Exercise –
Repeat the lines below exactly as written, please, from the line with "window_skel ← match" to the line with "str_key ← lift", both lines included, and no others.

[Saved entries]
(* ===== verification/RepOps.v ===== *)
(** * Operations on representations ([libsvn_fs/reps-strings.c])

    Sizes and contents, streams, mutable copies, writing, and conversion to and
    from deltas.  Reading a range and the meaning of a representation are in
    [Reps]. *)

From S2P Require Import Prelude KeyGen Libc Skel Id Stream Db NodeKeys Fs Strings TextDelta Vdelta Svndiff TxStream Reps.

Section operations.
Context `{db : BerkeleyDB}.

(** [fuel] is that of [rep_read_range]. *)
Context (fuel : nat).

Definition read_rep (key : bytes) : trail skel :=
  rep ← svn_fs__read_rep key; lift (deref rep).

(** ** Sizes and contents *)

Definition delta_contents_size (rep : skel) : outcome Z :=
  pkg_skel ← deref (list.last (tail (kids rep)));
  offset_skel ← kid pkg_skel 0;
  window_skel ← match kids pkg_skel !! 1%nat with Some s => Ok s | None => Abort end;
  size_skel ← kid window_skel 1;
  offset ← atoi (apr_pstrndup (skel_data offset_skel));
  size ← atoi (apr_pstrndup (skel_data size_skel));
  let sum := offset + size in
  if (- 2 ^ 31 <=? sum) && (sum <? 2 ^ 31) then Ok (size_t sum) else Undef.

Definition svn_fs__rep_contents_size (rep : bytes) : trail Z :=
  rep_skel ← read_rep rep;
  is_fulltext ← lift (rep_is_fulltext rep_skel);
  if (is_fulltext : bool) then
    str_key ← lift (fulltext_string_key rep_skel);
    n ← svn_fs__string_size str_key;
    mret (Z.of_nat n)
  else
    match tail (kids rep_skel) with
    | [] => lift Abort
    | _ => lift (delta_contents_size rep_skel)
    end.

Definition svn_fs__rep_contents (rep : bytes) : trail bytes :=
  len ← svn_fs__rep_contents_size rep;
  str ← rep_read_range fuel rep 0 (Z.to_nat len);
  if Z.of_nat (length str) =? len then mret str else fail SVN_ERR_FS_CORRUPT.

(** ** Streams

    Of the baton of a read stream only the offset changes.  A stream without a
    trail runs the same body in [svn_fs__retry_txn] (see [Trail]). *)

Definition txn_body_read_rep (rep_key : option bytes) (offset len : nat) : trail (bytes * nat) :=
  match rep_key with
  | Some rep_key =>
      data ← rep_read_range fuel rep_key offset len;
      mret (data, (offset + length data)%nat)
  | None => if (0 <? offset)%nat then fail SVN_ERR_FS_REP_CHANGED else mret ([], offset)
  end.
Definition svn_stringbuf_create (cstring : bytes) : outcome svn_stringbuf_t :=
  svn_stringbuf_ncreate cstring (strlen cstring).

(** The doubling loop of [svn_stringbuf_ensure]; it ends within 64 turns unless
    the size wraps around to 0. *)
Fixpoint grow (fuel : nat) (blocksize minimum_size : Z) : outcome Z :=
  match fuel with
  | O => Undef
  | S fuel =>
      if blocksize <? minimum_size then grow fuel (size_t (blocksize * 2)) minimum_size
      else Ok blocksize
  end.

(** [my__realloc] copies [sb_len] bytes into a fresh block. *)
Definition svn_stringbuf_ensure (str : svn_stringbuf_t) (minimum_size : nat) :
    outcome svn_stringbuf_t :=
  let blocksize := Z.of_nat (length (sb_data str)) in
  if blocksize <? Z.of_nat minimum_size then
    blocksize ←
      (if blocksize =? 0 then Ok (Z.of_nat minimum_size)
       else grow 66 blocksize (Z.of_nat minimum_size));
    Ok (mk_sb (take (sb_len str) (sb_data str) ++
               replicate (Z.to_nat blocksize - sb_len str) None) (sb_len str))
  else Ok str.

Definition svn_stringbuf_appendbytes (str : svn_stringbuf_t) (b : bytes) (count : nat) :
    outcome svn_stringbuf_t :=
  let total_len := (sb_len str + count)%nat in
  str ← svn_stringbuf_ensure str (total_len + 1);
  if (count <=? length b)%nat then
    data ← blk_cpy (sb_data str) (sb_len str) (take count b);
    data ← blk_wr data total_len NUL;
    Ok (mk_sb data total_len)
  else Undef.

Definition svn_stringbuf_isempty (str : svn_stringbuf_t) : bool := (sb_len str =? 0)%nat.

Definition svn_stringbuf_setempty (str : svn_stringbuf_t) : outcome svn_stringbuf_t :=
  data ← (if (0 <? sb_len str)%nat then blk_wr (sb_data str) 0 NUL else Ok (sb_data str));
  Ok (mk_sb data 0).

Definition svn_stringbuf_set (str : svn_stringbuf_t) (value : bytes) : outcome svn_stringbuf_t :=
  let amt := strlen value in
  str ← svn_stringbuf_ensure str (amt + 1);
  data ← blk_cpy (sb_data str) 0 (take amt value ++ [NUL]);
  Ok (mk_sb data amt).

Definition svn_stringbuf_chop (str : svn_stringbuf_t) (nbytes : nat) : outcome svn_stringbuf_t :=
  let len := if (sb_len str <? nbytes)%nat then O else (sb_len str - nbytes)%nat in
  data ← blk_wr (sb_data str) len NUL;
  Ok (mk_sb data len).

Definition svn_stringbuf_fillchar (str : svn_stringbuf_t) (c : byte) : outcome svn_stringbuf_t :=
  data ← blk_cpy (sb_data str) 0 (replicate (sb_len str) c);
  Ok (mk_sb data (sb_len str)).

(** The readable bytes of a string passed as a pointer and a length. *)
Fixpoint blk_bytes (b : block) (i n : nat) : outcome bytes :=
  match n with
  | O => Ok []
  | S n => c ← blk_rd b i; l ← blk_bytes b (S i) n; Ok (c :: l)
  end.

Definition svn_stringbuf_dup (str : svn_stringbuf_t) : outcome svn_stringbuf_t :=
  b ← blk_bytes (sb_data str) 0 (sb_len str);
  svn_stringbuf_ncreate b (sb_len str).

Definition svn_stringbuf_appendstr (targetstr appendstr : svn_stringbuf_t) :
    outcome svn_stringbuf_t :=
  b ← blk_bytes (sb_data appendstr) 0 (sb_len appendstr);
  svn_stringbuf_appendbytes targetstr b (sb_len appendstr).

Definition svn_stringbuf_appendcstr (targetstr : svn_stringbuf_t) (cstr : bytes) :
    outcome svn_stringbuf_t :=
  svn_stringbuf_appendbytes targetstr cstr (strlen cstr).

(** [memcmp] of two blocks, as an equality test. *)
Definition svn_stringbuf_compare (str1 str2 : svn_stringbuf_t) : outcome bool :=
  if negb (sb_len str1 =? sb_len str2)%nat then Ok false
  else
    a ← blk_bytes (sb_data str1) 0 (sb_len str1);
    b ← blk_bytes (sb_data str2) 0 (sb_len str1);
    Ok (bool_decide (a = b)).

(** [n] is the number of characters left to look at; [None] is the result -1. *)
Fixpoint first_non_whitespace (data : block) (i n : nat) : outcome (option nat) :=
  match n with
  | O => Ok None
  | S n =>
      c ← blk_rd data i;
      if negb (apr_isspace c) then Ok (Some i) else first_non_whitespace data (S i) n
  end.

Definition svn_stringbuf_first_non_whitespace (str : svn_stringbuf_t) : outcome (option nat) :=
  first_non_whitespace (sb_data str) 0 (sb_len str).
(** Inputs on which path functions leave their buffers or fail an assertion:
    removing the component of [/foo]; joining with an empty base, with a base
    that is only slashes, with an empty component after the root, or with ten
    components; decoding a single character; encoding a space after one
    character. *)
Lemma path_edge_cases :
  svn_path_remove_component (bstr "/foo") = Undef /\
  svn_path_join_many [] [bstr "a"] = Undef /\
  svn_path_join_many (bstr "//") [bstr "a"] = Abort /\
  svn_path_join_many (bstr "/") [[]; bstr "foo"] = Abort /\
  svn_path_join_many (bstr "a") (replicate 10 (bstr "b")) = Undef /\
  svn_path_uri_decode (bstr "a") = Undef /\
  svn_path_uri_encode (bstr "a b") = Undef /\
  svn_path_decompose (bstr "/") = Ok [[sep]; []].
Proof. split_and!; by vm_compute. Qed.

(** ** Witnesses *)

Lemma compare_paths_total_order_witness :
  svn_path_compare_paths (bstr "a") (bstr "a/b") = Ok (-1).
Proof.
  destruct (compare_paths_total_order (bstr "a") (bstr "b") (bstr "c") sep) as (v & _ & _ & _ & _ & _ & H & _).
  - by repeat constructor.
  - by repeat constructor.
  - by repeat constructor.
  - done.
  - exact H.
Defined.

Lemma longest_ancestor_correct_witness :
  exists a, svn_path_get_longest_ancestor (Some (bstr "a/b")) (Some (bstr "a/c")) = Ok (Some a) /\
    a = bstr "a".
Proof.
  destruct (longest_ancestor_correct (bstr "a/b") (bstr "a/c")) as (a & E & _); [done|done|].
  exists a. split; [exact E|]. vm_compute in E. by injection E as <-.
Defined.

Reply to the exercise –
  window_skel ← match kids pkg_skel !! 1%nat with Some s => Ok s | None => Abort end;
  size_skel ← kid window_skel 1;
  offset ← atoi (apr_pstrndup (skel_data offset_skel));
  size ← atoi (apr_pstrndup (skel_data size_skel));
  let sum := offset + size in
  if (- 2 ^ 31 <=? sum) && (sum <? 2 ^ 31) then Ok (size_t sum) else Undef.

Definition svn_fs__rep_contents_size (rep : bytes) : trail Z :=
  rep_skel ← read_rep rep;
  is_fulltext ← lift (rep_is_fulltext rep_skel);
  if (is_fulltext : bool) then
    str_key ← lift (fulltext_string_key rep_skel);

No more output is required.